(** The second. *)
Definition contentArticle (entry : NormalizedEntry) (st : ContentState) : ContentState :=
  if bool_decide (part entry = js "article") && strictNe (article entry) (currentArticle st)
  then
    let st :=
      if negb (hasArticlePartHeading st) then
        let st := closePartBlock st in
        pushBlocks articlesHeading {|
          blocks := blocks st;
          hasPreambleHeading := hasPreambleHeading st;
          hasArticlePartHeading := true;
          hasAmendmentPartHeading := hasAmendmentPartHeading st;
          currentArticle := currentArticle st;
          currentAmendment := currentAmendment st;
          blockOpen := blockOpen st;
        |}
      else st in
    let st := {|
      blocks := blocks st;
      hasPreambleHeading := hasPreambleHeading st;
      hasArticlePartHeading := hasArticlePartHeading st;
      hasAmendmentPartHeading := hasAmendmentPartHeading st;
      currentArticle := article entry;
      currentAmendment := currentAmendment st;
      blockOpen := blockOpen st;
    |} in
    openPartBlock
      (html "data-part-block='article' data-part-block-number='" ++
       JSValue.showNullable (currentArticle st) ++ html "'")
      (articleHeading (currentArticle st)) st
  else st.

(** The third. *)
Definition contentAmendment (entry : NormalizedEntry) (st : ContentState) : ContentState :=
  if bool_decide (part entry = js "amendment")
     && strictNe (amendmentNumber entry) (currentAmendment st)
  then
    let st :=
      if negb (hasAmendmentPartHeading st) then
        let st := closePartBlock st in
        pushBlocks amendmentsHeading {|
          blocks := blocks st;
          hasPreambleHeading := hasPreambleHeading st;
          hasArticlePartHeading := hasArticlePartHeading st;
          hasAmendmentPartHeading := true;
          currentArticle := currentArticle st;
          currentAmendment := currentAmendment st;
          blockOpen := blockOpen st;
        |}
      else st in
    let st := {|
      blocks := blocks st;
      hasPreambleHeading := hasPreambleHeading st;
      hasArticlePartHeading := hasArticlePartHeading st;
      hasAmendmentPartHeading := hasAmendmentPartHeading st;
      currentArticle := currentArticle st;
      currentAmendment := amendmentNumber entry;
      blockOpen := blockOpen st;
    |} in
    openPartBlock
      (html "data-part-block='amendment' data-part-block-number='" ++
       JSValue.showNullable (currentAmendment st) ++ html "'")
      (amendmentHeading (currentAmendment st)) st
  else st.

(** One turn of the loop of [buildContent]. *)
Definition contentStep (st : ContentState) (entry : NormalizedEntry) : ContentState :=
  let st := contentPreamble entry st in
  let st := contentArticle entry st in
  let st := contentAmendment entry st in
  pushBlocks (entryBlock entry) st.

(** The array [blocks] when [buildContent] returns. *)
Definition contentBlocks (entries : list NormalizedEntry) : list jsstring :=
  blocks (closePartBlock (foldl contentStep contentInitial entries)).

(** [buildContent] *)
Definition buildContent (entries : list NormalizedEntry) : jsstring :=
  JSString.join LF (contentBlocks entries).

(** *** The export as text *)

(** [buildLlmHeading] *)
Definition buildLlmHeading (entry : NormalizedEntry) : jsstring :=
  if bool_decide (part entry = js "preamble") then js "Preamble"
  else
    JSString.join (js ", ")
      ((if bool_decide (part entry = js "article")
        then js "Article " ++ JSValue.showNullable (article entry)
        else js "Amendment " ++ JSValue.showNullable (amendmentNumber entry)) ::
       match section entry with Some n => [js "Section " ++ NumberToString n] | None => [] end ++
       (if bool_decide (part entry = js "article")
        then match clause entry with Some n => [js "Clause " ++ NumberToString n] | None => [] end
        else []) ++
       match subclause entry with
       | Some n => [js "Subclause " ++ NumberToString n]
       | None => []
       end).

(** The variables of [buildLlmMarkdown]. *)
Record LlmState := {
  lines : list jsstring;
  hasArticlesHeader : bool;
  hasAmendmentsHeader : bool;
  llmCurrentArticle : option number;
  llmCurrentAmendment : option number;
}.

Definition llmInitial : LlmState := {|
  lines := [
    js "# Constitution of the United States";
    [];
    js "Plain-text retrieval document for LLM use.";
    js "Generated from constitution.json by scripts/build-content.mjs.";
    []
  ];
  hasArticlesHeader := false;
  hasAmendmentsHeader := false;
  llmCurrentArticle := None;
  llmCurrentAmendment := None;
|}.

(** What the loop of [buildLlmMarkdown] pushes for the entry itself. *)
Definition llmEntryLines (entry : NormalizedEntry) : list jsstring :=
  [js "#### " ++ buildLlmHeading entry ++ js " [" ++ id entry ++ js "]"; text entry] ++
  (if isRepealed entry
   then match repealedOn entry with
        | Some (c :: s) => [js "[Repealed on " ++ c :: s ++ js "]"]
        | _ => []
        end
   else []) ++
  [[]].

(** One turn of the loop of [buildLlmMarkdown]. *)
Definition llmStep (st : LlmState) (entry : NormalizedEntry) : LlmState :=
  let lines1 :=
    if bool_decide (part entry = js "preamble") then
      (if bool_decide (last (lines st) ≠ Some []) then lines st ++ [[]] else lines st) ++
      [js "## Preamble"; []]
    else lines st in
  let newArticle :=
    bool_decide (part entry = js "article")
    && strictNe (article entry) (llmCurrentArticle st) in
  let lines2 :=
    if newArticle then
      lines1 ++
      (if negb (hasArticlesHeader st) then [js "## Articles"; []] else []) ++
      [js "### Article " ++ JSValue.showNullable (article entry); []]
    else lines1 in
  let newAmendment :=
    bool_decide (part entry = js "amendment")
    && strictNe (amendmentNumber entry) (llmCurrentAmendment st) in
  let lines3 :=
    if newAmendment then
      lines2 ++
      (if negb (hasAmendmentsHeader st) then [js "## Amendments"; []] else []) ++
      [js "### Amendment " ++ JSValue.showNullable (amendmentNumber entry); []]
    else lines2 in
  {|
    lines := lines3 ++ llmEntryLines entry;
    hasArticlesHeader := if newArticle then true else hasArticlesHeader st;
    hasAmendmentsHeader := if newAmendment then true else hasAmendmentsHeader st;
    llmCurrentArticle := if newArticle then article entry else llmCurrentArticle st;
    llmCurrentAmendment :=
      if newAmendment then amendmentNumber entry else llmCurrentAmendment st;
  |}.
(** What [jwt.verify(token, process.env.JWT_SECRET)] does: it returns the
    payload or throws, a [TokenExpiredError] or another error. *)
Inductive verified :=
  | Decoded (userId : claim)
  | TokenExpiredError
  | OtherError.

(** [authHeader && authHeader.split(' ')[1]]; [None] is [undefined]. *)
Definition token_of (authorization : option string) : option string :=
  match authorization with
  | None => None
  | Some authHeader =>
      if String.eqb authHeader "" then Some ""%string
      else nth_error (split authHeader) 1
  end.

(** [!token] *)
Definition no_token (token : option string) : bool :=
  match token with
  | None => true
  | Some t => String.eqb t ""
  end.

(** [authenticateToken]: the answer it sends, or the user it leaves in
    [req.user] when it calls [next()]. *)
Definition authenticateToken (verify : string -> verified) (users : list user)
    (authorization : option string) : response + user :=
  let token := token_of authorization in
  if no_token token then inl (Error 401 "Access token required")
  else
    match verify (opt_default token "") with
    | Decoded (Uuid id) =>
        match filter (fun u => N.eqb (u_id u) id && u_active u) users with
        | [] => inl (Error 403 "User not found or inactive")
        | u :: _ => inr u
        end
    | Decoded Undefined => inl (Error 403 "User not found or inactive")
    | Decoded NotUuid => inl (Error 403 "Invalid token")
    | TokenExpiredError => inl (Error 403 "Token expired")
    | OtherError => inl (Error 403 "Invalid token")
    end.
(** C10: [RepayNodeWeight] leaves the node without handles, so repaying
    again changes nothing: the second call returns the state it was
    given. *)
Theorem repay_idempotent (s : Manager) (a : nat) (n : Node) :
  heap s !! a = Some n → Type_ n ≠ NodeOther →
  ∃ s1 n1,
    RepayNodeWeight (Some a) s = Some (tt, s1) ∧
    repaidPools n (weightMgr s) (weightMgr s1) ∧
    heap s1 !! a = Some n1 ∧ selectWeights n1 = [] ∧
    repayWeight (edgeWeights (weightMgr s1)) (selectWeights n1)
      = edgeWeights (weightMgr s1) ∧
    repayWeight (candidateWeights (weightMgr s1)) (selectWeights n1)
      = candidateWeights (weightMgr s1) ∧
    RepayNodeWeight (Some a) s1 = Some (tt, s1).
Proof.
  intros Hn Hty. exists (repaid a n s), (set_selectWeights [] n).
  assert (Hh : heap (repaid a n s) !! a = Some (set_selectWeights [] n)).
  { unfold repaid. destruct (Type_ n); [| |done]; cbn;
      by rewrite lookup_insert_eq. }
  split; [by apply RepayNodeWeight_run|].
  split; [apply repaid_pools|].
  do 4 (split; [done|]).
  rewrite (RepayNodeWeight_run _ _ _ Hh). f_equal. f_equal.
  unfold repaid at 1. cbn [Type_ set_selectWeights selectWeights].
  destruct (Type_ n) eqn:Ht; [| |done].
  - rewrite LedgerFacts.repayWeight_nil, insert_id by done.
    unfold repaid. rewrite Ht. reflexivity.
  - rewrite LedgerFacts.repayWeight_nil, insert_id by done.
    unfold repaid. rewrite Ht. reflexivity.
Qed.

(** C8, as the code has it: the two store operations return at once on a
    nil node; the other four dereference it and panic. *)
Theorem nil_node (s : Manager) :
  storeEdgeNode None s = Some (tt, s) ∧
  storeCandidateNode None s = Some (tt, s) ∧
  RepayNodeWeight None s = None ∧
  deleteEdgeNode None s = None ∧
  deleteCandidateNode None s = None ∧
  DistributeNodeWeight None s = None.
Proof. repeat split. Qed.

(** The two outcomes of [nodeKeepalive]. *)
Lemma nodeKeepalive_alive (s : Manager) (a : nat) (n : Node) (t : Z)
  (isSave : bool) :
  heap s !! a = Some n → t < LastRequestTime n →
  nodeKeepalive (Some a) t isSave s =
    Some (true,
          if isSave
          then set_heap
                 <[a := set_OnlineDuration
                          (wrap64 (OnlineDuration n + saveMinutes)) n]> s
          else s).
Proof.
  intros Hn Ht. unfold nodeKeepalive.
  rewrite (bind_Some _ _ _ _ _ (deref_Some _ _ _ Hn)).
  unfold After. destruct (Z.ltb_spec t (LastRequestTime n)); [|lia]. cbn.
  destruct isSave; [|done].
  unfold mbind, M_bind. by rewrite (update_Some _ _ _ _ Hn).
Qed.

Lemma nodeKeepalive_dead (s : Manager) (a : nat) (n : Node) (t : Z)
  (isSave : bool) :
  heap s !! a = Some n → LastRequestTime n ≤ t →
  nodeKeepalive (Some a) t isSave s =
    let s0 := set_events (λ l, l ++ [EvClientCloser (Some a)]) s in
    match Type_ n with
    | NodeCandidate =>
        '(_, s') ← deleteCandidateNode (Some a) s0; Some (false, s')
    | NodeEdge => '(_, s') ← deleteEdgeNode (Some a) s0; Some (false, s')
    | NodeOther => Some (false, s0)
    end.
Proof.
  intros Hn Ht. unfold nodeKeepalive.
  rewrite (bind_Some _ _ _ _ _ (deref_Some _ _ _ Hn)).
  unfold After. destruct (Z.ltb_spec t (LastRequestTime n)); [lia|]. cbn.
  unfold emit, modify, mbind at 1, M_bind at 1.
  destruct (Type_ n); [| |done]; unfold mbind, M_bind, option_bind.
  - by destruct (deleteEdgeNode _ _) as [[[] s']|].
  - by destruct (deleteCandidateNode _ _) as [[[] s']|].
Qed.

Lemma saveMinutes_eq : saveMinutes = 1.
Proof. reflexivity. Qed.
──────
The problem:
Identify the lines above that contain the word "llmCurrentArticle", then copy them.

Worked solution:
  llmCurrentArticle : option number;
  llmCurrentArticle := None;
    && strictNe (article entry) (llmCurrentArticle st) in
    llmCurrentArticle := if newArticle then article entry else llmCurrentArticle st;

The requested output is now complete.